[Exercise objective]
Please reply with one number only: how many lines in the entries below contain the string "BOLD".

(Saved entries)
= Beginning of Section =
(* ===== verification/Terminal.v ===== *)
(** * The terminal emulator

    [uniterm-server/src/terminal.rs]: what each parsed action does to grid and
    cursor ([Performer]), resizing and the queues.  The escape-sequence
    parser of the [vte] crate is not modelled: its calls of [Perform] are the
    actions below.  [None] is a panic of an index out of range. *)

From S2P Require Import Prelude Decimal Utf8 Agent Cell Grid Reflow Emu.
#[local] Open Scope u_scope.

Section Terminal.
Context `{Unicode} `{Json}.

(** ** The performer *)

Record Performer : Set := { grid : Grid; st : EmuState }.
#[local] Instance Performer_fields : Fields Performer := fun p => {| grid := grid p; st := st p |}.

Definition on_grid (p : Performer) (f : Grid -> Grid) : Performer := p <| grid := f (grid p) |>.
Definition on_st (p : Performer) (f : EmuState -> EmuState) : Performer := p <| st := f (st p) |>.

Definition no_wrap (p : Performer) : Performer := on_st p (fun s => s <| wrap_pending := false |>).
Definition set_cx (p : Performer) (x : N) : Performer := on_st p (fun s => s <| cx := x |>).
Definition set_cy (p : Performer) (y : N) : Performer := on_st p (fun s => s <| cy := y |>).

Definition scroll_up_region (p : Performer) : Performer :=
  on_grid p (fun g => scroll_region_up g (scroll_top (st p)) (scroll_bottom (st p)) (blank_cell (st p))).

Definition scroll_down_region (p : Performer) : Performer :=
  on_grid p (fun g => scroll_region_down g (scroll_top (st p)) (scroll_bottom (st p)) (blank_cell (st p))).

Definition linefeed (p : Performer) : Performer :=
  if cy (st p) =? scroll_bottom (st p) then scroll_up_region p
  else if cy (st p) +16 1 <? e_height (st p) then set_cy p (cy (st p) +16 1)
  else p.

Definition reverse_index (p : Performer) : Performer :=
  if cy (st p) =? scroll_top (st p) then scroll_down_region p
  else if 0 <? cy (st p) then set_cy p (cy (st p) - 1)
  else p.

(** ** Editing at the cursor *)

Definition delete_chars (p : Performer) (n : N) : Performer :=
  let s := st p in
  let p := on_grid p (fun g => delete_cells g (cy s) (cx s) n (blank_cell s)) in
  no_wrap (on_grid p (fun g => set_row_wrapped g (cy s) false)).

Definition insert_chars (p : Performer) (n : N) : Performer :=
  let s := st p in
  on_grid (no_wrap p) (fun g => insert_cells g (cy s) (cx s) n (blank_cell s)).

Definition erase_chars (p : Performer) (n : N) : Performer :=
  let s := st p in
  let p := on_grid p (fun g => erase_cells g (cy s) (cx s) (sadd u16_max (cx s) n) (blank_cell s)) in
  no_wrap (on_grid p (fun g => set_row_wrapped g (cy s) false)).

(** [for _ in 0..n] *)
Definition repeat_ {A} (n : N) (f : A -> A) (a : A) : A := Nat.iter (N.to_nat n) f a.

Definition outside_region (s : EmuState) : bool := (cy s <? scroll_top s) || (scroll_bottom s <? cy s).

Definition insert_lines (p : Performer) (n : N) : Performer :=
  let p := no_wrap p in
  let s := st p in
  if outside_region s then p
  else repeat_ n (fun p => on_grid p (fun g => scroll_region_down g (cy s) (scroll_bottom s) (blank_cell s))) p.

Definition delete_lines (p : Performer) (n : N) : Performer :=
  let p := no_wrap p in
  let s := st p in
  if outside_region s then p
  else repeat_ n (fun p => on_grid p
         (fun g => scroll_region_up_discarding g (cy s) (scroll_bottom s) (blank_cell s))) p.

Definition erase_in_line (p : Performer) (mode : N) : Performer :=
  let s := st p in
  let w := e_width s in
  let span := match mode with
              | 0 => Some (cx s, w)
              | 1 => Some (0, cx s +16 1)
              | 2 => Some (0, w)
              | _ => None
              end in
  match span with
  | None => p
  | Some (from, to) =>
      let p := on_grid p (fun g => erase_cells g (cy s) from (N.min to w) (blank_cell s)) in
      let p := if mode =? 0 then on_grid p (fun g => set_row_wrapped g (cy s) false) else p in
      no_wrap p
  end.

Definition erase_rows (p : Performer) (ys : list N) : Performer :=
  let s := st p in
  on_grid p (fun g => foldl (fun g y => erase_cells g y 0 (e_width s) (blank_cell s)) g ys).

Definition erase_in_display (p : Performer) (mode : N) : Performer :=
  let s := st p in
  match mode with
  | 0 => erase_rows (erase_in_line p 0) (range (cy s +16 1) (e_height s))
  | 1 => erase_in_line (erase_rows p (range 0 (cy s))) 1
  | 2 => no_wrap (erase_rows p (range 0 (e_height s)))
  | 3 => on_grid p clear_scrollback
  | _ => p
  end.

(** ** Graphic rendition *)

Definition reset_sgr (p : Performer) : Performer :=
  on_st p (fun s => s <| e_fg := Default |> <| e_bg := Default |> <| e_attrs := NONE |>
                      <| underline_color := Default |> <| underline_color_handle := 0 |>).

Definition set_attrs (p : Performer) (f : N -> N) : Performer :=
  on_st p (fun s => s <| e_attrs := f (e_attrs s) |>).
Definition add_attr (p : Performer) (a : N) : Performer := set_attrs p (fun x => N.lor x a).
Definition drop_attr (p : Performer) (a : N) : Performer := set_attrs p (fun x => N.land x (not16 a)).
Definition set_fg (p : Performer) (c : Color) : Performer := on_st p (fun s => s <| e_fg := c |>).
Definition set_bg (p : Performer) (c : Color) : Performer := on_st p (fun s => s <| e_bg := c |>).

(** The pen's underline colour, with its handle in the grid. *)
Definition set_underline (p : Performer) (c : Color) : Performer :=
  let '(g, h) := intern_underline_color (grid p) c in
  {| grid := g; st := st p <| underline_color := c |> <| underline_color_handle := h |> |}.

Definition set_style (p : Performer) (s : UnderlineStyle) : Performer :=
  set_attrs p (fun a => set_underline_style a s).

(** One group and the number of groups taken. *)
Definition sgr_group (p : Performer) (groups : list (list N)) (g : list N) : Performer * nat :=
  let code := default 0 (head g) in
  if code =? 0 then (reset_sgr p, 1%nat)
  else if code =? 1 then (add_attr p BOLD, 1%nat)
  else if code =? 2 then (add_attr p DIM, 1%nat)
  else if code =? 3 then (add_attr p ITALIC, 1%nat)
  else if code =? 4 then
    (match match g !! 1%nat with Some v => underline_style v | None => Some Single end with
     | Some s => set_style p s
     | None => p
     end, 1%nat)
  else if code =? 5 then (add_attr p BLINK, 1%nat)
  else if code =? 7 then (add_attr p REVERSE, 1%nat)
  else if code =? 8 then (add_attr p INVISIBLE, 1%nat)
  else if code =? 9 then (add_attr p STRIKE, 1%nat)
  else if code =? 22 then (drop_attr p (N.lor BOLD DIM), 1%nat)
  else if code =? 23 then (drop_attr p ITALIC, 1%nat)
  else if code =? 24 then (set_style p UNone, 1%nat)
  else if code =? 25 then (drop_attr p BLINK, 1%nat)
  else if code =? 27 then (drop_attr p REVERSE, 1%nat)
  else if code =? 28 then (drop_attr p INVISIBLE, 1%nat)
  else if code =? 29 then (drop_attr p STRIKE, 1%nat)
  else if (30 <=? code) && (code <=? 37) then (set_fg p (Idx (code - 30)), 1%nat)
  else if code =? 39 then (set_fg p Default, 1%nat)
  else if (40 <=? code) && (code <=? 47) then (set_bg p (Idx (code - 40)), 1%nat)
  else if code =? 49 then (set_bg p Default, 1%nat)
  else if (90 <=? code) && (code <=? 97) then (set_fg p (Idx (code - 90 + 8)), 1%nat)
  else if (100 <=? code) && (code <=? 107) then (set_bg p (Idx (code - 100 + 8)), 1%nat)
  else if (code =? 38) || (code =? 48) || (code =? 58) then
    let '(color, consumed) := parse_extended_color groups in
    (match color with
     | Some c => if code =? 38 then set_fg p c else if code =? 48 then set_bg p c else set_underline p c
     | None => p
     end, consumed)
  else if code =? 59 then
    (on_st p (fun s => s <| underline_color := Default |> <| underline_color_handle := 0 |>), 1%nat)
  else (p, 1%nat).

(** The loop over the groups; every round takes one at least. *)
Fixpoint sgr_loop (fuel : nat) (p : Performer) (groups : list (list N)) : Performer :=
  match fuel, groups with
  | S fuel, g :: _ =>
      let '(p, consumed) := sgr_group p groups g in sgr_loop fuel p (drop consumed groups)
  | _, _ => p
  end.

Definition apply_sgr (p : Performer) (groups : list (list N)) : Performer :=
  match groups with [] => reset_sgr p | _ => sgr_loop (length groups) p groups end.

(** ** Saved cursors and screens *)

Definition pen_saved (s : EmuState) : SavedCursor := {|
  sc_x := cx s; sc_y := cy s; sc_fg := e_fg s; sc_bg := e_bg s; sc_attrs := e_attrs s;
  sc_underline := underline_color s; sc_pending := wrap_pending s |}.

Definition save_cursor (p : Performer) : Performer :=
  on_st p (fun s => s <| saved := Some (pen_saved s) |>).

(** Back to a saved position and pen, the handle interned anew. *)
Definition load_cursor (p : Performer) (c : SavedCursor) : Performer :=
  let p := on_st p (fun s => s <| cx := N.min (sc_x c) (e_width s - 1) |> <| cy := N.min (sc_y c) (e_height s - 1) |>
    <| e_fg := sc_fg c |> <| e_bg := sc_bg c |> <| e_attrs := sc_attrs c |>) in
  on_st (set_underline p (sc_underline c)) (fun s => s <| wrap_pending := sc_pending c |>).

Definition restore_cursor (p : Performer) : Performer :=
  match saved (st p) with Some c => load_cursor p c | None => p end.

Definition reset_region (s : EmuState) : EmuState :=
  s <| scroll_top := 0 |> <| scroll_bottom := e_height s - 1 |>.

Definition enter_alt (p : Performer) : Performer :=
  match alt_backup (st p) with
  | Some _ => p
  | None =>
      let s := st p in
      let alt := mark_all_damaged (set_scrollback_limit (new (e_width s) (e_height s)) 0) in
      let '(alt, h) := intern_underline_color alt (underline_color s) in
      {| grid := alt;
         st := reset_region (s <| alt_backup := Some (grid p) |> <| underline_color_handle := h |>
                 <| alt_cursor := Some (pen_saved s) |> <| cx := 0 |> <| cy := 0 |> <| hyperlink := 0 |>
                 <| wrap_pending := false |>) <| origin_mode := false |> |}
  end.

Definition exit_alt (p : Performer) : Performer :=
  match alt_backup (st p) with
  | None => p
  | Some primary =>
      let p := {| grid := mark_all_damaged primary; st := st p <| alt_backup := None |> |} in
      let p := match alt_cursor (st p) with
               | Some c => load_cursor (on_st p (fun s => s <| alt_cursor := None |>)) c
               | None => p
               end in
      on_st p (fun s => reset_region s <| origin_mode := false |> <| hyperlink := 0 |>)
  end.

Definition set_nested_input (s : EmuState) (enabled : bool) : EmuState :=
  if eqb (nested_input s) enabled then s
  else s <| nested_input := enabled |> <| nested_input_changes := nested_input_changes s ++ [enabled] |>.

Definition shell_modes (s : EmuState) : EmuState :=
  let s := s <| cursor_visible := true |> <| bracketed_paste := false |>
             <| keyboard := (default_keyboard, default_keyboard) |> <| app_cursor := false |>
             <| mouse_mode := Off |> <| mouse_sgr := false |> in
  reset_region (set_nested_input s false <| origin_mode := false |> <| hyperlink := 0 |>)
    <| wrap_pending := false |>.

Definition recover_shell_screen (p : Performer) : Performer := on_st (exit_alt p) shell_modes.

Definition home (p : Performer) : Performer :=
  on_st p (fun s => s <| cx := 0 |> <| cy := if origin_mode s then scroll_top s else 0 |>
                      <| wrap_pending := false |>).

Definition mouse (enabled : bool) (m : MouseMode) (s : EmuState) : EmuState :=
  s <| mouse_mode := if enabled then m else Off |>.

Definition set_private_mode (p : Performer) (mode : N) (enabled : bool) : Performer :=
  if mode =? 1 then on_st p (fun s => s <| app_cursor := enabled |>)
  else if mode =? 6 then home (on_st p (fun s => s <| origin_mode := enabled |>))
  else if mode =? 7 then no_wrap (on_st p (fun s => s <| autowrap := enabled |>))
  else if mode =? 9 then on_st p (mouse enabled X10)
  else if mode =? 25 then on_st p (fun s => s <| cursor_visible := enabled |>)
  else if mode =? 1000 then on_st p (mouse enabled Normal)
  else if mode =? 1002 then on_st p (mouse enabled Button)
  else if mode =? 1003 then on_st p (mouse enabled Any)
  else if mode =? 1006 then on_st p (fun s => s <| mouse_sgr := enabled |>)
  else if mode =? 1048 then if enabled then save_cursor p else restore_cursor p
  else if (mode =? 47) || (mode =? 1047) || (mode =? 1049) then if enabled then enter_alt p else exit_alt p
  else if mode =? 2004 then on_st p (fun s => s <| bracketed_paste := enabled |>)
  else p.

Definition reset_terminal (p : Performer) : Performer :=
  let s := st p in
  let g := mark_all_damaged (set_scrollback_limit (new (e_width s) (e_height s)) (e_scrollback_limit s)) in
  let s := s <| cx := 0 |> <| cy := 0 |> <| e_fg := Default |> <| e_bg := Default |> <| e_attrs := NONE |>
             <| underline_color := Default |> <| underline_color_handle := 0 |> <| hyperlink := 0 |>
             <| wrap_pending := false |> <| autowrap := true |> <| origin_mode := false |>
             <| insert_mode := false |> <| cursor_visible := true |> <| bracketed_paste := false |>
             <| keyboard := (default_keyboard, default_keyboard) |> <| last_char := None |>
             <| tabs := default_tabs (e_width s) |> <| dec_line_drawing := false |> in
  let s := reset_region s <| saved := None |> <| alt_backup := None |> <| alt_cursor := None |>
             <| app_cursor := false |> <| mouse_mode := Off |> <| mouse_sgr := false |> in
  {| grid := g; st := set_nested_input s false |}.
= End of Section =
[Written reply]
2